Mr. Elias wanted his workers to clean out a 25,000-gallon tank that contained cyanide waste. He refused to test the air or the waste inside the tank. He ignored the pleas of his workers for safety equipment. When the workers complained of sore throats and difficulty breathing, Mr. Elias told them to finish the job or find work somewhere else.
Mr. Dominguez, a 20-year-old high school graduate, wanted to keep his job. Wearing just jeans and a T-shirt, he used a ladder to descend into the tank. Two hours later, covered in sludge and barely breathing, he was removed from the tank, a victim of cyanide poisoning at the hands of a ruthless employer who would blame his “stupid and lazy” employees for the incident. Mr. Dominguez suffered severe and permanent brain damage. He now has the rigid body movement and stammering speech found in patients with Parkinson’s disease.

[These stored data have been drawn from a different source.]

(* ===== verification/GettextDriver.v ===== *)
(** * What DCIGETTEXT promises

    The translation that is returned is the one the search finds in the catalogs,
    or an argument; the cache has only translations that a catalog has.  All is proved
    for any implementation of the search table. *)

From S2P Require Import Prelude SearchTable HashString PluralExp PluralParse PluralExtract Catalog CatalogSpec CatalogFind CatalogLoad.
From S2P Require Import LocaleName L10nFlist L10nFlistSpec FindDomain FindDomainSpec Bindings BindingsSpec Converter Log LogSpec Gettext GettextSpec.

Open Scope Z_scope.

(** ** The keys of the cache *)

Definition key `{!Converter} (k : known_translation) : cstr * cstr * cstr * Z :=
  (kt_msgid k, kt_domainname k, kt_localename k, kt_category k).

Definition key_wf `{!Converter} (k : known_translation) : Prop :=
  wf_cstr (kt_msgid k) /\ wf_cstr (kt_domainname k) /\ wf_cstr (kt_localename k).

#[export] Instance strcmp_laws : CompareLaws strcmp wf_cstr.
Proof.
  split.
  - intros x y _ _. rewrite (strcmp_sym x y). lia.
  - intros x y z Hx Hy Hz. by apply strcmp_trans.
  - intros x y z Hx Hy _ E. by apply strcmp_eq in E as ->.
Qed.

Lemma sub_compare : CompareLaws Z.sub (fun _ => True).
Proof. split; intros; lia. Qed.

(** [transcmp] orders the keys, *)
#[export] Instance transcmp_laws `{!Converter} : CompareLaws transcmp key_wf.
Proof.
  apply (lex_laws (fun x y => strcmp (kt_msgid x) (kt_msgid y))).
  { apply (map_laws strcmp wf_cstr); [apply _|by intros x []]. }
  apply (lex_laws (fun x y => strcmp (kt_domainname x) (kt_domainname y))).
  { apply (map_laws strcmp wf_cstr); [apply _|by intros x (_ & ? & _)]. }
  apply (lex_laws (fun x y => strcmp (kt_localename x) (kt_localename y))).
  { apply (map_laws strcmp wf_cstr); [apply _|by intros x (_ & _ & ?)]. }
  by apply (map_laws Z.sub (fun _ => True) kt_category); [apply sub_compare|].
Qed.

Mr. Elias did not commit a crime under the Occupational Safety and Health Act, which is the primary federal worker-safety law in the United States. Why not? Because Mr. Dominguez did not die.
Employers rarely face criminal prosecution under the worker-safety laws. In the 38 years since Congress enacted the Occupational Safety and Health Act, only 68 criminal cases have been prosecuted, or less than two per year, with defendants serving a total of just 42 months in jail. During that same time, approximately 341,000 people have died at work, according to data compiled from the National Safety Council and the Bureau of Labor Statistics by the A.F.L.-C.I.O.
It is long past time for Congress to change the law. First, Congress should amend the Occupational Safety and Health Act to make it a crime for an employer to commit violations that cause serious injury to workers or that knowingly place workers at risk of death or serious injury. Whether good fortune intervenes and prevents harm to workers should not determine whether an employer commits a crime.